(** The loop of a transform that was asked for one more level runs, up to
    the last level but one, as the loop of the shorter transform. *)
Lemma levels_loop_longer (levels : list nat) :
  forall st st' : @xfm_state F,
    Forall (fun level => level < length (st_Yh st))%nat levels ->
    (sc = true -> (1 <= length (st_Yscale st))%nat) ->
    st_LoLo st' = st_LoLo st ->
    st_Yh st' = st_Yh st ++ [None] ->
    st_Yscale st' = (if sc then st_Yscale st ++ [None] else st_Yscale st) ->
    match levels_loop qshift sc levels st, levels_loop qshift sc levels st' with
    | Ok a, Ok a' =>
        st_LoLo a' = st_LoLo a
        /\ st_Yh a' = st_Yh a ++ [None]
        /\ st_Yscale a' = (if sc then st_Yscale a ++ [None] else st_Yscale a)
        /\ length (st_Yh a) = length (st_Yh st)
        /\ length (st_Yscale a) = length (st_Yscale st)
    | Err e, Err e' => e = e'
    | _, _ => False
    end.
Proof.
  induction levels as [|level levels IH]; intros st st' Hlv Hsc HL HY HS;
    cbn [levels_loop].
  - auto.
  - inversion Hlv as [|? ? Hlevel Hlv']; subst.
    unfold level_step. rewrite HL.
    destruct (level_ge2 (st_LoLo st) qshift) as [r|e]; cbn [bind]; [|reflexivity].
    set (a := {| st_LoLo := fst r;
                 st_Yh := list_set (st_Yh st) level (Some (snd r));
                 st_Yscale := if sc then list_set (st_Yscale st) 0 (Some (fst r))
                              else st_Yscale st |}).
    set (a' := {| st_LoLo := fst r;
                  st_Yh := list_set (st_Yh st') level (Some (snd r));
                  st_Yscale := if sc then list_set (st_Yscale st') 0 (Some (fst r))
                               else st_Yscale st' |}).
    assert (Hlen : length (st_Yh a) = length (st_Yh st))
      by (unfold a; cbn [st_Yh]; apply length_list_set).
    assert (Hlens : length (st_Yscale a) = length (st_Yscale st))
      by (unfold a; cbn [st_Yscale]; destruct sc; [apply length_list_set|reflexivity]).
    specialize (IH a a').
    destruct (levels_loop qshift sc levels a) as [b|e1];
      destruct (levels_loop qshift sc levels a') as [b'|e2];
      rewrite <- ?Hlen, <- ?Hlens; apply IH;
      try (now rewrite Hlen); try (now rewrite Hlens); try reflexivity;
      try (unfold a, a'; cbn [st_Yh]; rewrite HY; now apply list_set_app_l);
      try (unfold a, a'; cbn [st_Yscale]; rewrite HS; destruct sc; [|reflexivity];
           apply list_set_app_l; now apply Hsc).
Qed.

End OneMoreLevel.
Lemma download_videos_hyphen_escapes_witness :
  (exists opts,
     build_ydl_opts (PyStr "downloads") false (PyStr "mp3") (PyStr "2-4")
     = Returns opts
     /\ selection_of_opts opts = Range 2 4)
  /\ build_ydl_opts (PyStr "downloads") false (PyStr "mp3") (PyStr "1-3,5")
     = Raises ValueError
  /\ download_videos (cooperative_env "y") (PyStr playlist_url)
       (PyStr "downloads") (PyStr "best") false (PyStr "mp3")
       (PyStr "1-3,5") []
     = (Raises ValueError, [EvMkdir "downloads"]).
Proof.
  assert (build_ydl_opts (PyStr "downloads") false (PyStr "mp3")
            (PyStr "1-3,5") = Raises ValueError) as Hbuild by reflexivity.
  split; [|split; [exact Hbuild|]].
  - destruct (proj1 download_videos_hyphen_escapes (PyStr "downloads") false
                (PyStr "mp3") "2-4" eq_refl) as [base [Hbase Hrange]].
    eexists. split; [rewrite Hrange; reflexivity|].
    injection Hbase as <-. reflexivity.
  - exact (proj2 (proj1 (proj2 download_videos_hyphen_escapes)
                    (cooperative_env "y") (PyStr playlist_url)
                    (PyStr "downloads") (PyStr "best") false (PyStr "mp3")
                    (PyStr "1-3,5") ValueError [] Hbuild)
             "downloads" eq_refl eq_refl).
Defined.

(** ** The end-to-end attempt *)

(** The [quality] argument of [download_videos] has no effect. *)
Lemma download_videos_quality_unused
    (env : Env) (url output_path quality quality' : pyval)
    (audio_only : bool) (audio_format playlist_items : pyval) :
  download_videos env url output_path quality audio_only audio_format
    playlist_items
  = download_videos env url output_path quality' audio_only audio_format
      playlist_items.
Proof. reflexivity. Qed.

(** The format expression of the configuration depends on the media mode
    alone. *)
Lemma build_ydl_opts_format
    (output_path audio_format playlist_items : pyval) (audio_only : bool)
    (opts : ydl_opts) :
  build_ydl_opts output_path audio_only audio_format playlist_items
  = Returns opts ->
  format opts = if audio_only then "bestaudio/best"
                else "bestvideo+bestaudio/best".
Proof.
  unfold build_ydl_opts. destruct playlist_items as [|items].
  - intros H. now injection H as <-.
  - destruct (truthy (PyStr items)).
    + destruct (PyStr.contains "-" items).
      * destruct (unpack_int_pair (PyStr.split "-" items)) as [[a b]|e];
          simpl; intros H; [now injection H as <- | discriminate H].
      * intros H. now injection H as <-.
    + intros H. now injection H as <-.
Qed.

(** C1, on the code: the session [session_video_720p] asks for video with
    audio at 720p for a URL without a playlist marker, and the user confirms.
    The download is called once, after the one confirmation; but the format
    expression of its configuration is [bestvideo+bestaudio/best], with no
    height bound, and not the expression [get_format_string] builds for
    720p. *)
Theorem download_videos_720p_format_unbounded :
  is_playlist video_url = false
  /\ get_user_input std_urlparse false session_video_720p
     = Some (prefs_video_720p, [])
  /\ prefs_video_720p !! "download_type" = Some (PyStr "Video with Audio")
  /\ prefs_video_720p !! "quality" = Some (PyStr "720p")
  /\ main_attempt (cooperative_env "y") false prefs_video_720p []
     = (Returns true,
        [ EvMkdir "downloads";
          EvLogInfo ("Starting download from: " +:+ video_url);
          EvOpen opts_video_downloads;
          EvExtractInfo opts_video_downloads (PyStr video_url);
          EvLogInfo "Title: Clip";
          EvLogInfo "Duration: 2:05";
          EvInput confirm_prompt;
          EvDownload opts_video_downloads [PyStr video_url];
          EvClose opts_video_downloads;
          EvLogInfo "Download completed successfully!" ])
  /\ format opts_video_downloads = "bestvideo+bestaudio/best"
  /\ PyStr.contains "height<=" (format opts_video_downloads) = false
  /\ get_format_string "720p"
     = "bestvideo[height<=720]+bestaudio/best[height<=720]"
  /\ format opts_video_downloads <> get_format_string "720p".
Proof.
  repeat split; try reflexivity. discriminate.
Qed.

(** * Further properties of the code *)

(** ** What a session of [get_user_input] leaves behind *)

Section CollectorShape.

Variable urlparse : string -> py_result ParseResult.

Lemma base_answers answers script a r :
  Inquirer.prompt (base_questions urlparse) answers script = Some (a, r) ->
  exists url out,
    validate_url urlparse url = Returns true
    /\ a = <["output_path" := PyStr out]> (<["url" := PyStr url]> answers).
Proof.
  unfold base_questions.
  cbn [Inquirer.prompt Inquirer.render Inquirer.q_ignore Inquirer.q_kind
       Inquirer.q_name Inquirer.q_default Inquirer.q_validate never_ignored].
  intros H. step_text H. step_text H. injection H as <- <-.
  eexists _, _. split; [|reflexivity].
  unfold url_validator in Etext.
  destruct (validate_url urlparse s) as [[]|]; congruence.
Qed.

Lemma media_answers answers script a r :
  Inquirer.prompt media_questions answers script = Some (a, r) ->
  (exists q, In q quality_tiers
     /\ a = <["audio_format" := PyNone]>
              (<["quality" := PyStr q]>
                 (<["download_type" := PyStr "Video with Audio"]> answers)))
  \/ (exists f, In f ["mp3"; "wav"; "m4a"]
        /\ a = <["audio_format" := PyStr f]>
                 (<["quality" := PyNone]>
                    (<["download_type" := PyStr "Audio Only"]> answers))).
Proof.
  unfold media_questions.
  cbn [Inquirer.prompt Inquirer.render Inquirer.q_ignore Inquirer.q_kind
       Inquirer.q_name Inquirer.q_default Inquirer.q_validate never_ignored].
  intros H.
  destruct script as [|[?|i] script]; try discriminate H.
  destruct i as [|[|i]]; cbn [Inquirer.ask_list lookup list_lookup] in H;
    try discriminate H.
  all: unfold Inquirer.render in H;
    cbn [Inquirer.q_ignore Inquirer.q_kind Inquirer.q_name
         Inquirer.q_default Inquirer.q_validate] in H;
    eval_ignore H.
  - destruct script as [|[?|i] script]; try discriminate H.
    unfold quality_tiers in H.
    do 5 (destruct i as [|i];
          [ cbn [Inquirer.ask_list lookup list_lookup] in H; eval_ignore H;
            injection H as <- <-; left; eexists; split; [|reflexivity];
            simpl; tauto |]).
    discriminate H.
  - destruct script as [|[?|i] script]; try discriminate H.
    do 3 (destruct i as [|i];
          [ cbn [Inquirer.ask_list lookup list_lookup] in H;
            injection H as <- <-; right; eexists; split; [|reflexivity];
            simpl; tauto |]).
    discriminate H.
Qed.
(** * rm_auto_aim / armor_detector: the detector node and the depth processor

    A shallow embedding of
      - [src/rm_auto_aim/armor_detector/src/base_detector_node.cpp]
        ([BaseDetectorNode::detectArmors], [drawResults], [publishMarkers]);
      - [src/rm_auto_aim/armor_detector/include/armor_detector/depth_processor.hpp]
        (the interface of [DepthProcessor]).

    C++ [double] values are IEEE 754 binary64 numbers, embedded with the
    executable specification of [SpecFloat].  The node is a state
    transformer over the members of [BaseDetectorNode]; what it reads from
    and sends to the ROS runtime is recorded as a trace of events. *)

From Stdlib Require Import ZArith List Bool String Lia.
From Stdlib Require Import Sorting.Sorted Sorting.Permutation.
From Stdlib Require Import Floats.SpecFloat.
Import ListNotations.

Set Implicit Arguments.
Open Scope Z_scope.

(* ================================================================== *)
(** * Binary64 arithmetic ([double]) *)
(* ================================================================== *)

Module Double.

(** A C++ [double]: [prec = 53], [emax = 1024]. *)
Definition double := spec_float.

Definition prec : Z := 53.
Definition emax : Z := 1024.

Definition add : double -> double -> double := SFadd prec emax.
Definition sub : double -> double -> double := SFsub prec emax.
Definition mul : double -> double -> double := SFmul prec emax.
Definition div : double -> double -> double := SFdiv prec emax.
Definition sqrt : double -> double := SFsqrt prec emax.

Definition eqb : double -> double -> bool := SFeqb.
Definition ltb : double -> double -> bool := SFltb.
Definition leb : double -> double -> bool := SFleb.

(** The integer [z] as a double (exact below 2^53). *)
Definition of_Z (z : Z) : double := binary_normalize prec emax z 0 false.

Definition zero : double := S754_zero false.

Definition is_nan (d : double) : bool :=
  match d with S754_nan => true | _ => false end.

Definition is_zero (d : double) : bool := eqb d zero.

Definition is_negative (d : double) : bool := ltb d zero.

Definition is_finite (d : double) : bool :=
  match d with
  | S754_zero _ | S754_finite _ _ _ => true
  | S754_infinity _ | S754_nan => false
  end.

(** [cvRound]: the nearest integer, ties to even; nothing for an
    infinity or a NaN. *)
Definition round (d : double) : option Z :=
  match d with
  | S754_zero _ => Some 0
  | S754_finite s m e =>
      let a :=
        if 0 <=? e then Z.pos m * 2 ^ e
        else
          let p := 2 ^ (- e) in
          let q := Z.pos m / p in
          let r := Z.pos m mod p in
          match 2 * r ?= p with
          | Lt => q
          | Gt => q + 1
          | Eq => if Z.even q then q else q + 1
          end in
      Some (if s then - a else a)
  | S754_infinity _ | S754_nan => None
  end.

(** The literals of the specification's examples. *)
Definition d2_0 : double := S754_finite false 4503599627370496 (-51).
Definition d0_4 : double := S754_finite false 7205759403792794 (-54).

End Double.

Import Double.

(* ================================================================== *)
(** * Binary32 values ([float]) *)
(* ================================================================== *)

Module Single.

(** A C++ [float]: [prec = 24], [emax = 128]. *)
Definition float := spec_float.

Definition prec : Z := 24.
Definition emax : Z := 128.

(** The conversion of a [double] to [float]: the nearest binary32 value,
    ties to even; too large a value becomes an infinity, too small a
    one a subnormal or a zero. *)
Definition of_double (d : double) : float :=
  match d with
  | S754_finite s m e => binary_round prec emax s m e
  | S754_zero _ | S754_infinity _ | S754_nan => d
  end.

End Single.

(** Results of fallible operations. *)
Inductive result (E A : Type) : Type :=
| Ok (a : A)
| Err (e : E).
Arguments Ok {E A} a.
Arguments Err {E A} e.

(* ================================================================== *)
(** * OpenCV and message data handled by the node *)
(* ================================================================== *)

(** [cv::Point2f]; a coordinate is carried as the double it is promoted to
    in arithmetic with the [double] intrinsics. *)
Record Point2f : Type := { pt_x : double; pt_y : double }.

(** [geometry_msgs::msg::Point]. *)
Module Point.
Record t : Type := { x : double; y : double; z : double }.
End Point.

(** [cv::Size(width, height)]. *)
Record Size : Type := { width : Z; height : Z }.

(** An 8-bit [cv::Mat] (colour, binary or number image): interleaved
    channels, row-major. *)
Record Mat : Type := { rows : Z; cols : Z; channels : Z; data : list Z }.

Definition mat_size (m : Mat) : Size := {| width := cols m; height := rows m |}.

(** A depth image: a [cv::Mat] of one range value per pixel, row-major. *)
Record DepthImage : Type :=
  { depth_rows : Z; depth_cols : Z; depth_data : list double }.

(* ================================================================== *)
(** * DepthProcessor *)
(* ================================================================== *)

Module DepthProcessor.

(** The private members of [class DepthProcessor]. *)
Record t : Type := { fx_ : double; fy_ : double; cx_ : double; cy_ : double }.

Inductive Error : Type := InvalidDepth.

(** Modelled from the spec: the nearest-pixel lookup of the depth map
    inside [getPosition], whose body is not part of the sources.  A
    point outside the map has no sample. *)
Definition sample (depth_image : DepthImage) (image_point : Point2f)
  : option double :=
  match round (pt_x image_point), round (pt_y image_point) with
  | Some u, Some v =>
      if (0 <=? u) && (u <? depth_cols depth_image)
         && (0 <=? v) && (v <? depth_rows depth_image)
      then nth_error (depth_data depth_image)
                     (Z.to_nat (v * depth_cols depth_image + u))
      else None
  | _, _ => None
  end.
(** ** Updating and deactivating patients *)

Lemma updateFirst_split (sel : Patient -> bool) (f : Patient -> Patient)
    (l1 l2 : list Patient) (p : Patient) :
  (forall q, In q l1 -> sel q = false) -> sel p = true ->
  updateFirst sel f (l1 ++ p :: l2) = (l1 ++ f p :: l2)%list.
Proof.
  intros Hl1 Hp. induction l1 as [|a l1 IH]; simpl.
  - now rewrite Hp.
  - rewrite (Hl1 a (or_introl eq_refl)). f_equal. apply IH.
    intros q Hq. apply Hl1. now right.
Qed.

Lemma hasId_false (i : ObjectId) (q : Patient) :
  p_id q <> i -> hasId i q = false.
Proof. intro H. unfold hasId. now apply N.eqb_neq. Qed.

Lemma hasId_true (i : ObjectId) (q : Patient) :
  p_id q = i -> hasId i q = true.
Proof. intro H. unfold hasId. now apply N.eqb_eq. Qed.

(** In a collection with distinct identifiers, rewriting the first
    document of an identifier is rewriting the documents of that
    identifier. *)
Lemma updateFirst_map (i : ObjectId) (f : Patient -> Patient)
    (store : list Patient) :
  uniqueIds store ->
  updateFirst (hasId i) f store
  = map (fun q => if hasId i q then f q else q) store.
Proof.
  unfold uniqueIds. induction store as [|a store IH]; simpl; [reflexivity|].
  intros Hnd. inversion Hnd as [|x l Hnot Hnd']; subst.
  destruct (hasId i a) eqn:E.
  - f_equal. apply N.eqb_eq in E. symmetry.
    rewrite <- (map_id store) at 2. apply map_ext_in.
    intros q Hq. rewrite hasId_false; [reflexivity|].
    intro C. apply Hnot. rewrite E, <- C. now apply in_map.
  - f_equal. now apply IH.
Qed.

Lemma updateFirst_map_key {K} (key : Patient -> K) (sel : Patient -> bool)
    (f : Patient -> Patient) (store : list Patient) :
  (forall q, key (f q) = key q) ->
  map key (updateFirst sel f store) = map key store.
Proof.
  intros Hk. induction store as [|a store IH]; simpl; [reflexivity|].
  destruct (sel a); simpl; [now rewrite Hk | now rewrite IH].
Qed.

Lemma updateFirst_Forall (P : Patient -> Prop) (sel : Patient -> bool)
    (f : Patient -> Patient) (store : list Patient) :
  (forall q, P q -> P (f q)) ->
  Forall P store -> Forall P (updateFirst sel f store).
Proof.
  intros Hf. induction 1 as [|a store Ha Hs IH]; simpl; [constructor|].
  destruct (sel a); constructor; auto.
Qed.

Section Deactivate.

Variable emailMatch : string -> bool.
Variable now : Z.

Lemma deletePatient_run (i : ObjectId) (store : list Patient) :
  deletePatient emailMatch now i store
  = match List.find (hasId i) store with
    | None => (Throw notFoundError, store)
    | Some p =>
        (Ok {| success := true;
               dr_message := "Patient deactivated successfully";
               dr_patient := Some (applyUpdate now deactivate p) |},
         updateFirst (hasId i) (applyUpdate now deactivate) store)
    end.
Proof.
  unfold deletePatient, StoreM.tryCatch, StoreM.bind, findById,
    findByIdAndUpdate, StoreM.throw, StoreM.ret.
  destruct (List.find (hasId i) store) as [p|] eqn:E; [|reflexivity].
  simpl. rewrite E. unfold indexRefuses. simpl.
  now rewrite String.eqb_refl.
Qed.

(** X14.  [deletePatient] is a soft delete.  For an unknown identifier it
    throws ['Patient not found'] with [statusCode] 404 and changes
    nothing.  For a stored patient, active or not, it answers with
    success and the patient as stored from then on: [isActive] is
    [false], [updatedAt] is the time of the call, every other property
    is as before; the other documents are untouched and the patient
    can still be read by [getPatientById]. *)
Theorem deletePatient_spec (i : ObjectId) (store : list Patient) :
  ((forall p, In p store -> p_id p <> i) ->
   deletePatient emailMatch now i store
   = (Throw {| name := "Error"; message := "Patient not found";
               statusCode := Some 404 |}, store))
  /\ (forall p, uniqueIds store -> In p store -> p_id p = i ->
      let p' :=
        {| p_id := p_id p; firstName := firstName p; lastName := lastName p;
           idNumber := idNumber p; dateOfBirth := dateOfBirth p;
           gender := gender p; email := email p; phone := phone p;
           bloodType := bloodType p; occupation := occupation p;
           referredBy := referredBy p; notes := notes p;
           isActive := false;
           createdAt := createdAt p; updatedAt := now |} in
      let store' := map (fun q => if hasId i q then p' else q) store in
      deletePatient emailMatch now i store
      = (Ok {| success := true;
               dr_message := "Patient deactivated successfully";
               dr_patient := Some p' |}, store')
      /\ getPatientById i store' = (Ok p', store')).
Proof.
  split.
  - intro H. rewrite deletePatient_run.
    now rewrite (proj1 (find_hasId_none i store) H).
  - intros p Hu Hin Hp p' store'.
    assert (Hp' : applyUpdate now deactivate p = p').
    { destruct p. reflexivity. }
    assert (Hs : updateFirst (hasId i) (applyUpdate now deactivate) store
                 = store').
    { rewrite (updateFirst_map i _ store Hu). apply map_ext_in.
      intros q Hq. destruct (hasId i q) eqn:E; [|reflexivity].
      rewrite <- Hp'. f_equal. apply N.eqb_eq in E.
      pose proof (uniqueIds_find i store q Hu Hq E) as F1.
      pose proof (uniqueIds_find i store p Hu Hin Hp) as F2. congruence. }
    split.
    + rewrite deletePatient_run, (uniqueIds_find i store p Hu Hin Hp).
      now rewrite Hp', Hs.
    + unfold getPatientById, StoreM.tryCatch, StoreM.bind, findById,
        StoreM.ret.
      assert (F : List.find (hasId i) store' = Some p').
      { destruct (find_hasId_split i store p
                    (uniqueIds_find i store p Hu Hin Hp))
          as (l1 & l2 & E & Hl1 & _).
        rewrite <- Hs, E, updateFirst_split.
        - rewrite Hp'. clear -Hl1 Hp. induction l1 as [|a l1 IH]; simpl.
          + subst p'. unfold hasId. simpl. now rewrite Hp, N.eqb_refl.
          + rewrite hasId_false by (apply Hl1; now left).
            apply IH. intros q Hq. apply Hl1. now right.
        - intros q Hq. apply hasId_false. auto.
        - now apply hasId_true. }
      now rewrite F.
Qed.

(** X15.  Whatever [deletePatient] answers, no document is removed: the
    identifiers and the identity numbers of the collection are the same
    list as before, and documents valid for the schema stay valid. *)
Theorem deletePatient_removes_nothing
    (i : ObjectId)
    (store store' : list Patient) (r : Result DeleteResult) :
  deletePatient emailMatch now i store = (r, store') ->
  map p_id store' = map p_id store
  /\ map idNumber store' = map idNumber store
  /\ (Forall (validDocument emailMatch) store ->
      Forall (validDocument emailMatch) store').
Proof.
  rewrite deletePatient_run.
  destruct (List.find (hasId i) store) as [p|]; intros [= <- <-]; [|auto].
  split; [|split].
  - apply updateFirst_map_key. reflexivity.
  - apply updateFirst_map_key. reflexivity.
  - apply updateFirst_Forall. intros q Hq. exact Hq.
Qed.

(** X16.  Soft deletion does not free the identity number: creating a patient
    with the number of the deactivated one is still refused with
    [statusCode] 400. *)
Theorem delete_then_create_refused
    (i newId : ObjectId) (now' : Z)
    (store store' : list Patient) (r : DeleteResult) (p' : Patient)
    (pd : PatientData) :
  deletePatient emailMatch now i store = (Ok r, store') ->
  dr_patient r = Some p' ->
  d_idNumber pd = Some (idNumber p') ->
  createPatient emailMatch newId now' pd store'
  = (Throw {| name := "Error";
              message := "Patient with this ID number already exists";
              statusCode := Some 400 |}, store').
Proof.
  rewrite deletePatient_run.
  destruct (List.find (hasId i) store) as [p|] eqn:E; [|discriminate].
  intros [= <- <-]. simpl. intros [= <-] Hid.
  destruct (find_hasIdNumber_some (idNumber p)
              (updateFirst (hasId i) (applyUpdate now deactivate) store))
    as [q Hq].
  { destruct (find_hasId_split i store p E) as (l1 & l2 & -> & Hl1 & Hp).
    rewrite updateFirst_split.
    - exists (applyUpdate now deactivate p). split; [|reflexivity].
      apply in_or_app. right. now left.
    - intros q Hq. apply hasId_false. auto.
    - now apply hasId_true. }
  unfold createPatient, StoreM.tryCatch, StoreM.bind, StoreM.throw, findOne.
  rewrite Hid. simpl. rewrite Hq. reflexivity.
Qed.

End Deactivate.

Lemma requiredIfSet_nil (path msg : string) (v : option string) :
  requiredIfSet path msg v = [] -> forall s, v = Some s -> s <> "".
Proof.
  intros H s ->. simpl in H. now destruct (String.eqb_spec s "").
Qed.

Section Update.

Variable emailMatch : string -> bool.
Variable now : Z.

Lemma updatePatient_run (i : ObjectId) (u : PatientData) (store : list Patient) :
  updatePatient emailMatch now i u store
  = match List.find (hasId i) store with
    | None => (Throw notFoundError, store)
    | Some p =>
        if numberTaken i u p store then (Throw takenError, store)
        else
          match validateUpdate emailMatch u with
          | [] =>
              if indexRefuses i p (applyUpdate now u p) store
              then (Throw (addStatusCode duplicateKeyError), store)
              else (Ok (Some (applyUpdate now u p)),
                    updateFirst (hasId i) (applyUpdate now u) store)
          | errs => (Throw (addStatusCode (updateValidationError errs)), store)
          end
    end.
Proof.
  unfold updatePatient, numberTaken, StoreM.tryCatch, StoreM.bind, findById,
    findOneOther, findByIdAndUpdate, StoreM.throw, StoreM.ret.
  destruct (List.find (hasId i) store) as [p|] eqn:E; [|reflexivity].
  destruct (truthyString (d_idNumber u)
            && negb (String.eqb (orElse (d_idNumber u) "") (idNumber p)));
    simpl.
  - destruct (isTruthy _); simpl; [reflexivity|].
    destruct (validateUpdate emailMatch u); [|reflexivity].
    rewrite E. now destruct (indexRefuses i p (applyUpdate now u p) store).
  - destruct (validateUpdate emailMatch u); [|reflexivity].
    rewrite E. now destruct (indexRefuses i p (applyUpdate now u p) store).
Qed.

# WHAT IS BEING ASKED
Among the records above, which lines hold the word "arithmetic"? Copy each one.

# WORKED SOLUTION
(** * Binary64 arithmetic ([double]) *)
    in arithmetic with the [double] intrinsics. *)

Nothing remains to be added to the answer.